O candidato foi o 12º aluno de sua turma, ao graduar-se, em 1961, e durante 33 anos de uma carreira brilhante ele voou aeronaves F-4 Phantom II sobre as densas florestas do sudeste da Ásia, em apoio aos soldados de infantaria, bem abaixo. Voltando aos Estados Unidos, exerceu uma pluralidade de funções no transcorrer dos anos seguintes, inclusive cargos de grande importância no Pentágono. Além de caças, ele também voou aeronaves de treinamento, de transporte C-141 e, subseqüentemente, bombardeiros B-52. Tornou-se comandante de ala e foi promovido a general. Durante uma inspeção inesquecível em uma base situada no norte dos EUA, como general comandante das equipes do inspetor-geral do Strategic Air Command (SAC), desembarcou de sua aeronave e, como de costume, solicitou uma viatura. O comandante da ala lhe apresentou uma agenda para a visita, mas o general tinha sua própria agenda. Sem o séquito habitual, dirigiu ao longo dos aviões enfileirados e parou junto a uma aeronave em que um soldado estava trabalhando. Saindo do carro sob o vento congelante, o general perguntou ao soldado como ele podia fazer a manutenção da aeronave usando grossas luvas árticas. “Não é lá muito fácil, General, mas está tão frio aqui fora que se eu tocar no metal de mãos nuas minha pele grudará nele, congelada.” O general, então, comunicou ao seu grupo de inspeção que voltasse a com ele se reunir em sua aeronave; em vez desta, eles iriam inspecionar outra base mais ao sul. O comandante da ala disse que ele não podia fazer isto. Sorrindo, o general disse-lhe: “Coronel, não é seguro trabalhar em uma aeronave aqui. Voltarei em outra época, quando as condições atmosféricas forem mais adequadas. Entrementes, se discordar de minha decisão, ligue para o General Davis, no Quartel-General do SAC e diga-lhe.” Com isto, o grupo de inspeção partiu.
Durante o período em que o general esteve no Pentágono, alguns membros das forças armadas da Alemanha Oriental, durante uma inspeção em uma localidade na área do Pacto de Varsóvia, mataram um major do Exército [dos EUA]. O general foi incumbido da tarefa de redigir uma diretriz estabelecendo procedimentos minuciosos para notificar as forças do Pacto de Varsóvia quanto a todas as necessidades futuras de inspeção. Esses procedimentos também se aplicavam às forças do bloco soviético quando eles levassem a efeito inspeções em instalações na área da Organização do Tratado do Atlântico Norte (OTAN). Essas diretrizes escritas pelo general foram aprovadas e assinadas, em uma cerimônia formal, pelo presidente da Junta de Chefes de Estado-Maior e por seu homólogo soviético.

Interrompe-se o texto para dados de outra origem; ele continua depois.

(** The step of [Malloc] that makes a new block of the class. *)
Lemma inv_create ca fl live k s s' n b c :
  pool_inv B0 arr ca fl live k s -> n <= MAX_SIZE -> ca !! class n = Some c -> fl !! class n = Some [] ->
  mem_wf s' -> (forall x, is_Some (m_blocks s !! x) -> same s s' x) ->
  m_blocks s !! b = None -> m_blocks s' = <[b := HEADER + class_size (class n)]> (m_blocks s) ->
  m_chunks s' = <[c := mkChunk 0 (class_size (class n)) (0 + zlen (used (class n) live) + 1) false]> (m_chunks s) ->
  blk s' c (class_size (class n)) b -> pool_inv B0 arr ca fl ((b + HEADER, n) :: live) (k + 1) s'.
Proof.
  intros Hi Hn Hc Hl Hwf' Hs Hno Hbl Hck Hb. set (i := class n) in *. set (x := (b + HEADER, n)).
  destruct (small_piece n Hn b) as (Hsm & Hbase & Hcl). fold x in Hsm, Hbase, Hcl. fold i in Hcl.
  pose proof (fun y Hy => Hs y (inv_live _ _ _ _ _ _ _ y Hi Hy)) as Hall.
  assert (all_blocks arr ca fl (x :: live) ≡ₚ b :: all_blocks arr ca fl live) as Hp.
  { unfold all_blocks. cbn [fmap list_fmap]. rewrite Hbase. by rewrite !(app_assoc ca), <- Permutation_middle, perm_swap. }
  apply (inv_step B0 arr (fun _ => False) (Some i) ca fl live k s); try done; try lia.
  - apply (pi_len _ _ _ _ _ _ _ Hi).
  - intros y Hy _. by apply Hall.
  - intros j c' l' Hj Hc' Hl'. assert (i <> j) by congruence.
    rewrite used_cons, (of_class_other i j x Hcl) by done. split_and!; try done.
    rewrite Hck. apply lookup_insert_ne. by eapply inv_chunks_ne.
  - intros j c' l' [= <-] Hc' Hl' Hobj. rewrite Hc in Hc'. injection Hc' as <-. rewrite Hl in Hl'. injection Hl' as <-.
    rewrite used_cons, Hcl, Hbase. destruct (pi_chunk _ _ _ _ _ _ _ Hi i c [] Hc Hl) as (_ & _ & Hch & Hblk).
    destruct (class_same s s' i c [] (used i live)) as [Hch' Hblk']; [by apply class_ok| |done|done|].
    { intros y Hy. apply Hall. by eapply all_used. }
    pose proof (pi_count _ _ _ _ _ _ _ Hi i [] Hl) as Hcnt. cbn [length app] in *. split; [split_and!|lia].
    + done.
    + rewrite Hck, lookup_insert_eq. do 2 f_equal. cbn [length]. lia.
    + done.
    + by apply Forall_cons.
  - intros y [->|Hy]%elem_of_cons Hbig; [congruence|]. apply (inv_big B0 arr (fun _ => False) ca fl live k s); [done..| |tauto].
    intros z Hz _. by apply Hall.
  - by eapply inv_fresh.
Qed.
(* ===== verification/Machine.v ===== *)
(** The machine the client runs on: the reply objects of [hiredis.h], the
    state that [malloc], the operating system and the reply constructors act
    on, and the monad in which the operations are written.

    - Memory blocks that nobody shares (the buffers of [sds.c], the command
      under construction in [redisvFormatCommand]) are values; [w_live] counts
      the blocks allocated and not yet released, so that a leak or a double
      release shows.
    - Reply objects are shared (the task stack, the [element] vectors and
      [r->reply] point to them), so they live in the store [w_objs].
    - Every allocation asks the list [w_alloc] whether it succeeds (an empty
      list: it does), so that each out-of-memory branch is a run of the model.
    - Every system call takes the next answer of [w_os] and appends itself,
      with the value it returned, to [w_trace]; a call for which [w_os] has no
      answer never returns. *)

From S2P Require Import Prelude.
From stdpp Require Import base tactics list numbers gmap.

Local Open Scope Z_scope.

(** * Reply objects ([hiredis.h]) *)

Definition REDIS_ERR : Z := -1.
Definition REDIS_OK : Z := 0.

Definition REDIS_ERR_IO : Z := 1.
Definition REDIS_ERR_EOF : Z := 3.
Definition REDIS_ERR_PROTOCOL : Z := 4.
Definition REDIS_ERR_OOM : Z := 5.
Definition REDIS_ERR_OTHER : Z := 2.

Definition REDIS_REPLY_STRING : Z := 1.
Definition REDIS_REPLY_ARRAY : Z := 2.
Definition REDIS_REPLY_INTEGER : Z := 3.
Definition REDIS_REPLY_NIL : Z := 4.
Definition REDIS_REPLY_STATUS : Z := 5.
Definition REDIS_REPLY_ERROR : Z := 6.

(** Addresses of reply objects. *)
Abbreviation loc := nat (only parsing).

Record redisReply := mkReply {
  rp_type : Z;
  rp_integer : Z;
  rp_len : Z;
  rp_str : option (list char);
  rp_elements : Z;
  rp_element : option (list (option loc))
}.

(** A non-NULL [void*] that stands for a reply: the address of an object, or,
    when no reply functions are installed, the bare type number. *)
Inductive objptr :=
| Obj (l : loc)
| Tag (t : Z).

#[export] Instance redisReply_eq_dec : EqDecision redisReply.
Proof. solve_decision. Defined.
#[export] Instance objptr_eq_dec : EqDecision objptr.
Proof. solve_decision. Defined.

(** * The operating system *)

(** The answer to a system call: the value returned, [errno] when it fails,
    and the bytes or the word it stores for the caller. *)
Record sysret := mkRet { sr_val : Z; sr_errno : Z; sr_data : list char; sr_word : Z }.

(** The hooks of an event library ([ac->ev] of [async.h]). *)
Inductive hook := AddRead | DelRead | AddWrite | DelWrite | Cleanup.

(** The address of a socket: an IPv4 address with its port, or the bytes of
    [sun_path]. *)
Inductive sockaddr :=
| SockIn (addr port : Z)
| SockUn (sun_path : list char).

Abbreviation timeval := (Z * Z)%type (only parsing).

(** The calls that leave the library: to the kernel, and to the functions the
    user installed; for a callback, the reply objects it can see are recorded. *)
Inductive syscall :=
| SysSocket (domain : Z)
| SysSetsockopt (fd level opt : Z)
| SysGetsockopt (fd level opt : Z)
| SysFcntl (fd cmd arg : Z)
| SysConnect (fd : Z) (sa : sockaddr)
| SysSelect (fd : Z) (timeout : option timeval)
| SysResolve (host : list char)
| SysRead (fd n : Z)
| SysWrite (fd : Z) (data : list char)
| SysClose (fd : Z)
| CallFn (fn : Z) (reply : option objptr) (privdata : Z) (seen : gmap loc redisReply)
| CallConnect (fn status : Z)
| CallDisconnect (fn status : Z)
| CallHook (h : hook) (fn data : Z).

#[export] Instance hook_eq_dec : EqDecision hook.
Proof. solve_decision. Defined.
#[export] Instance sockaddr_eq_dec : EqDecision sockaddr.
Proof. solve_decision. Defined.
#[export] Instance syscall_eq_dec : EqDecision syscall.
Proof. solve_decision. Defined.

(** * The state *)

Record world := mkWorld {
  w_alloc : list bool;
  w_junk : nat -> char;
  w_live : Z;
  w_objs : gmap loc redisReply;
  w_next : loc;
  w_errno : Z;
  w_os : list sysret;
  w_trace : list (syscall * Z)
}.

Definition set_alloc (a : list bool) (w : world) : world :=
  mkWorld a (w_junk w) (w_live w) (w_objs w) (w_next w) (w_errno w) (w_os w) (w_trace w).
Definition add_live (d : Z) (w : world) : world :=
  mkWorld (w_alloc w) (w_junk w) (w_live w + d) (w_objs w) (w_next w) (w_errno w) (w_os w) (w_trace w).
Definition set_objs (h : gmap loc redisReply) (w : world) : world :=
  mkWorld (w_alloc w) (w_junk w) (w_live w) h (w_next w) (w_errno w) (w_os w) (w_trace w).
Definition set_next (l : loc) (w : world) : world :=
  mkWorld (w_alloc w) (w_junk w) (w_live w) (w_objs w) l (w_errno w) (w_os w) (w_trace w).
Definition set_errno (e : Z) (w : world) : world :=
  mkWorld (w_alloc w) (w_junk w) (w_live w) (w_objs w) (w_next w) e (w_os w) (w_trace w).
Definition set_os (o : list sysret) (w : world) : world :=
  mkWorld (w_alloc w) (w_junk w) (w_live w) (w_objs w) (w_next w) (w_errno w) o (w_trace w).
Definition set_trace (t : list (syscall * Z)) (w : world) : world :=
  mkWorld (w_alloc w) (w_junk w) (w_live w) (w_objs w) (w_next w) (w_errno w) (w_os w) t.

(** A state with nothing allocated, no answer pending and an allocator that
    never fails. *)
Definition world0 : world := mkWorld [] (fun _ => 170) 0 ∅ 1%nat 0 [] [].

(** * The monad *)

Definition M (A : Type) : Type := world -> outcome (A * world).

Definition ret {A} (a : A) : M A := fun w => Ok (a, w).
Definition crash {A} (f : fault) : M A := fun _ => Fault f.
Definition bind {A B} (m : M A) (k : A -> M B) : M B :=
  fun w => match m w with Ok (a, w') => k a w' | Fault f => Fault f end.

Notation "'let*' x := m 'in' k" := (bind m (fun x => k))
  (at level 10, x pattern, m at level 200, k at level 200,
   format "'[v' 'let*'  x  :=  m  'in' '/' k ']'") : c_scope.
Open Scope c_scope.

(** A checked pure operation as a step of the program. *)
Definition lift {A} (o : outcome A) : M A :=
  fun w => match o with Ok a => Ok (a, w) | Fault f => Fault f end.

Definition get_world : M world := fun w => Ok (w, w).
Definition modify (f : world -> world) : M unit := fun w => Ok (tt, f w).

(** [assert(b)]. *)
Definition assert_ (b : bool) : M unit := if b then ret tt else crash AssertFailed.

(** Use of a pointer the source does not test. *)
Definition deref {A} (p : option A) : M A :=
  match p with Some a => ret a | None => crash NullDeref end.

(** * Allocation *)

(** The allocator's decision for the next request. *)
Definition ask_alloc : M bool :=
  fun w => match w_alloc w with
           | [] => Ok (true, w)
           | b :: a => Ok (b, set_alloc a w)
           end.

Definition junk_bytes (w : world) (n : Z) : list char := w_junk w <$> seq 0 (Z.to_nat n).

(** [malloc(n)]: [None] is NULL; the bytes of the block are indeterminate. *)
Definition malloc (n : Z) : M (option (list char)) :=
  let* b := ask_alloc in
  if b then
    let* w := get_world in
    let* _ := modify (add_live 1) in
    ret (Some (junk_bytes w n))
  else ret None.

(** [realloc(p, n)] of a block with the contents [old]: the common prefix is
    kept, the rest is indeterminate; on failure the old block stays. *)
Definition realloc (old : list char) (n : Z) : M (option (list char)) :=
  let* b := ask_alloc in
  if b then
    let* w := get_world in
    let keep := take (Z.to_nat n) old in
    ret (Some (keep ++ junk_bytes w (n - zlen keep)))
  else ret None.

(** An allocation whose block the model keeps elsewhere (a struct, a vector of
    pointers): only its success and its being live matter. *)
Definition alloc_block : M bool :=
  let* b := ask_alloc in
  if b then let* _ := modify (add_live 1) in ret true else ret false.

(** [realloc] of such a block, NULL ([false]) or not. *)
Definition realloc_block (old : bool) : M bool :=
  if old then ask_alloc else alloc_block.

(** [free(p)], [p] not NULL. *)
Definition free : M unit := modify (add_live (-1)).

(** * System calls *)

(** The next answer; [errno] is set when it is a failure. *)
Definition next_answer : M sysret :=
  fun w => match w_os w with
           | [] => Fault Blocks
           | a :: os =>
               let w := set_os os w in
               Ok (a, if sr_val a <? 0 then set_errno (sr_errno a) w else w)
           end.

Definition log (c : syscall) (v : Z) : M unit :=
  modify (fun w => set_trace (w_trace w ++ [(c, v)]) w).

(** The value of a call: -1 for a failure, a number that is not negative
    otherwise. *)
Definition ret_val (a : sysret) : Z := if sr_val a <? 0 then -1 else sr_val a.

(** A call that exchanges no data. *)
Definition oscall (c : syscall) : M sysret :=
  let* a := next_answer in
  let* _ := log c (ret_val a) in
  ret (mkRet (ret_val a) (sr_errno a) (sr_data a) (sr_word a)).

(** [read(fd, buf, n)]: the kernel stores at most [n] bytes and returns their
    number. *)
Definition sys_read (fd n : Z) : M (Z * list char) :=
  let* a := next_answer in
  if sr_val a <? 0 then
    let* _ := log (SysRead fd n) (-1) in ret (-1, [])
  else
    let data := take (Z.to_nat n) (sr_data a) in
    let* _ := log (SysRead fd n) (zlen data) in
    ret (zlen data, data).

(** [write(fd, data, n)] with [n] the length of [data]: the kernel accepts a
    prefix of the data and returns its length. *)
Definition sys_write (fd : Z) (data : list char) : M Z :=
  let* a := next_answer in
  let n := if sr_val a <? 0 then -1 else Z.min (sr_val a) (zlen data) in
  let* _ := log (SysWrite fd data) n in
  ret n.

(** [close(fd)]; its result is not used by the program. *)
Definition sys_close (fd : Z) : M unit := log (SysClose fd) 0.

(** The value of [errno]. *)
Definition errno : M Z := fun w => Ok (w_errno w, w).

(** The bytes the kernel accepted for [fd]. *)
Definition sent_by (fd : Z) (e : syscall * Z) : list char :=
  match e with
  | (SysWrite fd' data, n) => if fd' =? fd then take (Z.to_nat n) data else []
  | _ => []
  end.
Definition sent (fd : Z) (t : list (syscall * Z)) : list char := concat (sent_by fd <$> t).

Fixpoint remove_first (x : Z) (l : list Z) : list Z :=
  match l with
  | [] => []
  | y :: l => if y =? x then l else y :: remove_first x l
  end.
(* ===== verification/Printf.v ===== *)
(** Formatted output of the C library, as far as the client uses it: decimal
    and other radices, and [vsnprintf] over an argument list.  The rendering
    of floating-point values is a parameter ([FloatFmt]). *)

From S2P Require Import Prelude.
From stdpp Require Import base tactics list numbers strings.

Local Open Scope Z_scope.

(** * Digits *)

(** Digits of [z] in base [b], most significant first. *)
Fixpoint digs (fuel : nat) (b z : Z) : list Z :=
  match fuel with
  | O => []
  | S f => if z <? b then [z] else digs f b (z / b) ++ [z mod b]
  end.

Definition digits (b z : Z) : list Z := digs (S (Z.to_nat (Z.log2 z))) b z.

Definition digit_char (upper : bool) (d : Z) : char :=
  if d <? 10 then 48 + d else if upper then 55 + d else 87 + d.

(** A non-negative number in decimal. *)
Definition dec (z : Z) : list char := digit_char false <$> digits 10 z.

(** [%d]. *)
Definition dec_signed (z : Z) : list char := if z <? 0 then 45 :: dec (- z) else dec z.

(** The value of a string of decimal digits. *)
Definition dec_value_from (v : Z) (s : list char) : Z :=
  foldl (fun v c => v * 10 + (c - 48)) v s.
Definition dec_value (s : list char) : Z := dec_value_from 0 s.

(** * Variable arguments *)

(** The argument list of the x86-64 calling convention: integers and pointers
    are fetched from one sequence, floating-point values from another. *)
Inductive vaarg :=
| VNum (z : Z)
| VPtr (p : list char).

Record va_list := mkVa { va_gp : list vaarg; va_fp : list Z }.

Definition va_num (ap : va_list) : outcome (Z * va_list) :=
  match va_gp ap with
  | VNum z :: r => Ok (z, mkVa r (va_fp ap))
  | _ => Fault BadVararg
  end.

Definition va_ptr (ap : va_list) : outcome (list char * va_list) :=
  match va_gp ap with
  | VPtr p :: r => Ok (p, mkVa r (va_fp ap))
  | _ => Fault BadVararg
  end.

(** [va_arg(ap,char* )] whose value is not used. *)
Definition va_skip (ap : va_list) : va_list := mkVa (tail (va_gp ap)) (va_fp ap).

(** * Conversion specifications *)

Inductive lenmod := LNone | LChar | LShort | LLong.

Record fmtspec := mkSpec {
  fs_alt : bool; fs_zero : bool; fs_left : bool; fs_space : bool; fs_plus : bool;
  fs_width : Z;
  fs_prec : option Z;
  fs_len : lenmod;
  fs_conv : char
}.

Class FloatFmt := fmt_float : fmtspec -> Z -> list char.

Fixpoint parse_flags (s : list char) (alt zero minus space plus : bool)
  : (bool * bool * bool * bool * bool) * list char :=
  match s with
  | c :: s' =>
      if c =? 35 then parse_flags s' true zero minus space plus
      else if c =? 48 then parse_flags s' alt true minus space plus
      else if c =? 45 then parse_flags s' alt zero true space plus
      else if c =? 32 then parse_flags s' alt zero minus true plus
      else if c =? 43 then parse_flags s' alt zero minus space true
      else ((alt, zero, minus, space, plus), s)
  | [] => ((alt, zero, minus, space, plus), s)
  end.

Fixpoint parse_num (s : list char) (v : Z) : Z * list char :=
  match s with
  | c :: s' => if isdigit c then parse_num s' (v * 10 + (c - 48)) else (v, s)
  | [] => (v, s)
  end.

Definition parse_prec (s : list char) : option Z * list char :=
  match s with
  | c :: s' => if c =? 46 then let '(v, r) := parse_num s' 0 in (Some v, r) else (None, s)
  | [] => (None, s)
  end.

Definition parse_len (s : list char) : lenmod * list char :=
  match s with
  | 104 :: 104 :: s' => (LChar, s')
  | 104 :: s' => (LShort, s')
  | 108 :: 108 :: s' => (LLong, s')
  | 108 :: s' => (LLong, s')
  | 122 :: s' => (LLong, s')
  | _ => (LNone, s)
  end.

(** The specification after a [%], and what follows it. *)
Definition parse_spec (s : list char) : option (fmtspec * list char) :=
  let '((alt, zero, minus, space, plus), s1) := parse_flags s false false false false false in
  let '(width, s2) := parse_num s1 0 in
  let '(prec, s3) := parse_prec s2 in
  let '(len, s4) := parse_len s3 in
  match s4 with
  | conv :: rest => Some (mkSpec alt zero minus space plus width prec len conv, rest)
  | [] => None
  end.

(** * Conversions *)

Definition pad (sp : fmtspec) (s : list char) : list char :=
  let n := Z.to_nat (fs_width sp - zlen s) in
  if fs_left sp then s ++ replicate n 32 else replicate n 32 ++ s.

Definition len_bits (l : lenmod) : Z :=
  match l with LNone => 32 | LChar => 8 | LShort => 16 | LLong => 64 end.

(** Sign or radix prefix, zeros up to the precision, digits; zeros up to the
    width when the zero flag applies. *)
Definition fmt_number (sp : fmtspec) (prefix ds : list char) : list char :=
  let ds1 := match fs_prec sp with
             | Some p => replicate (Z.to_nat (p - zlen ds)) 48 ++ ds
             | None =>
                 if fs_zero sp && negb (fs_left sp)
                 then replicate (Z.to_nat (fs_width sp - zlen prefix - zlen ds)) 48 ++ ds
                 else ds
             end in
  pad sp (prefix ++ ds1).

Definition int_digits (sp : fmtspec) (b : Z) (upper : bool) (z : Z) : list char :=
  match fs_prec sp with
  | Some 0 => if z =? 0 then [] else digit_char upper <$> digits b z
  | _ => digit_char upper <$> digits b z
  end.

Definition fmt_signed (sp : fmtspec) (slot : Z) : list char :=
  let z := signed (len_bits (fs_len sp)) slot in
  let prefix := if z <? 0 then [45] else if fs_plus sp then [43]
                else if fs_space sp then [32] else [] in
  fmt_number sp prefix (int_digits sp 10 false (Z.abs z)).

Definition fmt_unsigned (sp : fmtspec) (b : Z) (upper : bool) (slot : Z) : list char :=
  let z := unsigned (len_bits (fs_len sp)) slot in
  let prefix := if fs_alt sp && (b =? 16) && negb (z =? 0)
                then [48; if upper then 88 else 120] else [] in
  let ds := int_digits sp b upper z in
  let ds' := if fs_alt sp && (b =? 8)
             then match ds with 48 :: _ => ds | _ => 48 :: ds end
             else ds in
  fmt_number sp prefix ds'.

(** One conversion: the text and the remaining arguments. *)
Definition fmt_conv `{FloatFmt} (sp : fmtspec) (ap : va_list) : outcome (list char * va_list) :=
  let c := fs_conv sp in
  let num f := match va_num ap with Ok (z, ap') => Ok (f z, ap') | Fault e => Fault e end in
  if c =? 37 then Ok ([37], ap)
  else if (c =? 100) || (c =? 105) then num (fmt_signed sp)
  else if c =? 117 then num (fmt_unsigned sp 10 false)
  else if c =? 111 then num (fmt_unsigned sp 8 false)
  else if c =? 120 then num (fmt_unsigned sp 16 false)
  else if c =? 88 then num (fmt_unsigned sp 16 true)
  else if c =? 99 then num (fun z => pad sp [unsigned 8 z])
  else if c =? 115 then
    match va_ptr ap with
    | Ok (p, ap') =>
        let s := match fs_prec sp with
                 | Some n => take (Z.to_nat n) (cstring p)
                 | None => cstring p
                 end in
        Ok (pad sp s, ap')
    | Fault e => Fault e
    end
  else if strchr (lit "eEfFgGaA") c && negb (c =? NUL) then
    match va_fp ap with
    | d :: r => Ok (fmt_float sp d, mkVa (va_gp ap) r)
    | [] => Fault BadVararg
    end
  else Fault BadVararg.

(** The text [vsnprintf] produces for a format and its arguments, before it is
    cut to the size of the buffer. *)
Fixpoint vsprintf_loop `{FloatFmt} (fuel : nat) (fmt : list char) (ap : va_list)
  : outcome (list char) :=
  match fuel with
  | O => Ok []
  | S f =>
      match fmt with
      | [] => Ok []
      | c :: fmt' =>
          if c =? NUL then Ok []
          else if c =? 37 then
            match parse_spec fmt' with
            | None => Fault BadVararg
            | Some (sp, rest) =>
                match fmt_conv sp ap with
                | Fault e => Fault e
                | Ok (s, ap') =>
                    match vsprintf_loop f rest ap' with
                    | Ok s' => Ok (s ++ s')
                    | Fault e => Fault e
                    end
                end
            end
          else
            match vsprintf_loop f fmt' ap with
            | Ok s' => Ok (c :: s')
            | Fault e => Fault e
            end
      end
  end.

Definition vsprintf `{FloatFmt} (fmt : list char) (ap : va_list) : outcome (list char) :=
  vsprintf_loop (S (length fmt)) fmt ap.

(** Output for a format without floating-point conversions. *)
Definition no_float : FloatFmt := fun _ _ => [].
Definition sprintf (fmt : list char) (args : list vaarg) : outcome (list char) :=
  @vsprintf no_float fmt (mkVa args []).

(** What [vsnprintf(buf, size, fmt, ap)] stores in [buf], [size > 0]: at most
    [size - 1] bytes of the text and a NUL. *)
Definition vsnprintf_bytes (size : Z) (text : list char) : list char :=
  take (Z.to_nat (size - 1)) text ++ [NUL].

(** * Facts *)

Lemma digs_bounds fuel b z d :
  2 <= b -> 0 <= z -> d ∈ digs fuel b z -> 0 <= d < b.
Proof.
  intros Hb. revert z. induction fuel as [|f IH]; intros z Hz; cbn [digs]; [by intros ?%elem_of_nil|].
  destruct (Z.ltb_spec z b).
  - intros ->%list_elem_of_singleton. lia.
  - intros [Hd| ->%list_elem_of_singleton]%elem_of_app.
    + apply (IH (z / b)); [|done]. apply Z.div_pos; lia.
    + apply Z.mod_pos_bound. lia.
Qed.

Lemma dec_value_from_app v s t :
  dec_value_from v (s ++ t) = dec_value_from (dec_value_from v s) t.
Proof. unfold dec_value_from. by rewrite foldl_app. Qed.

Lemma log2_div_10 z : 10 <= z -> Z.log2 (z / 10) < Z.log2 z.
Proof.
  intros Hz. apply Z.log2_lt_pow2; [apply Z.div_str_pos; lia|].
  pose proof (Z.log2_spec z ltac:(lia)) as [_ H2].
  assert (1 <= Z.log2 z) by (apply (Z.log2_le_mono 2); lia).
  rewrite Z.pow_succ_r in H2 by lia.
  pose proof (Z.mul_div_le z 10 ltac:(lia)). lia.
Qed.

Lemma digs_ten_value fuel z :
  0 <= z -> Z.log2 z < Z.of_nat fuel ->
  dec_value (digit_char false <$> digs fuel 10 z) = z.
Proof.
  revert z. induction fuel as [|f IH]; intros z Hz Hf; cbn [digs].
  { pose proof (Z.log2_nonneg z). lia. }
  destruct (Z.ltb_spec z 10).
  - cbn. unfold digit_char. rewrite (proj2 (Z.ltb_lt z 10)) by lia. unfold dec_value, dec_value_from. cbn. lia.
  - rewrite fmap_app. unfold dec_value. rewrite dec_value_from_app.
    fold (dec_value (digit_char false <$> digs f 10 (z / 10))).
    rewrite IH; [|apply Z.div_pos; lia|pose proof (log2_div_10 z); lia].
    unfold dec_value_from. cbn. unfold digit_char.
    pose proof (Z.mod_pos_bound z 10 ltac:(lia)).
    rewrite (proj2 (Z.ltb_lt (z mod 10) 10)) by lia.
    pose proof (Z.div_mod z 10 ltac:(lia)). lia.
Qed.

(** Reading back a printed number. *)
Lemma dec_value_dec z : 0 <= z -> dec_value (dec z) = z.
Proof.
  intros Hz. unfold dec, digits. apply digs_ten_value; [done|].
  pose proof (Z.log2_nonneg z). lia.
Qed.

Lemma dec_isdigit z : 0 <= z -> Forall (fun c => 48 <= c <= 57) (dec z).
Proof.
  intros Hz. unfold dec. rewrite Forall_fmap. apply Forall_forall. intros d Hd.
  apply digs_bounds in Hd; [|lia..]. cbn. unfold digit_char. case_ltb; lia.
Qed.

Lemma dec_nonempty z : dec z <> [].
Proof. unfold dec, digits. cbn [digs]. case_ltb; [done|]. rewrite fmap_app. by destruct (_ <$> _). Qed.
(* ===== verification/Sds.v ===== *)
(** Dynamic strings ([hiredis-win32-master/sds.c], [sds.h]).

    An [sds] points to the characters of a block whose header precedes them;
    here it is the value [sdshdr] of that block: the two [int] counters and
    every byte of the flexible array, the indeterminate ones included.  An
    operation that may move the block takes the value and returns the new one,
    or [None] for NULL.  All accesses are bounds-checked: a run that would
    write or read outside the block is a [Fault]. *)

From S2P Require Import Prelude Machine Printf.
From stdpp Require Import base tactics list numbers strings.

Local Open Scope Z_scope.

Record sdshdr := mkSds { sh_len : Z; sh_free : Z; sh_buf : list char }.

(** [sizeof(struct sdshdr)]: two [int]s. *)
Definition SDSHDR_SIZE : Z := 8.

Definition sdslen (s : sdshdr) : Z := size_t (sh_len s).
Definition sdsavail (s : sdshdr) : Z := size_t (sh_free s).

(** * Creation and release *)

Definition sdsnewlen (init : option (list char)) (initlen : Z) : M (option sdshdr) :=
  let* blk := malloc (size_t (SDSHDR_SIZE + initlen + 1)) in
  match blk with
  | None => ret None
  | Some sh =>
      let buf := drop (Z.to_nat SDSHDR_SIZE) sh in
      let* buf :=
        (if initlen =? 0 then ret buf
         else match init with
              | Some p => let* d := lift (mem_read p 0 initlen) in lift (mem_write buf 0 d)
              | None => lift (mem_write buf 0 (replicate (Z.to_nat initlen) 0))
              end) in
      let* buf := lift (mem_write buf initlen [NUL]) in
      ret (Some (mkSds (int initlen) 0 buf))
  end.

Um dos melhores momentos da carreira do general ocorreu quando ele se tornou comandante combatente do SAC—na verdade, seu último comandante. Ele também organizou a estruturação do US Strategic Command após o colapso da União Soviética e a desativação do SAC, do Military Airlift Command e do Tactical Air Command. Enquanto esteve na Base Aérea Offutt, Nebraska, ele trabalhou de maneira incansável para aprimorar as condições de vida do pessoal que residia na base e fora dela e para aperfeiçoar o Centro de Educação Física de Offutt. Em poucas palavras, ele foi um líder que cuidou de pessoas que cuidavam da missão. Relatei apenas algumas de suas realizações em uma carreira muito produtiva que durou mais de três décadas. Esta narrativa, porém, não se refere apenas a alguns dos êxitos do Gen George L. Butler, o candidato à Academia que se tornou general. Também enfatiza o efeito que uma pessoa pode ter em outra, bem como os benefícios decorrentes dessa influência.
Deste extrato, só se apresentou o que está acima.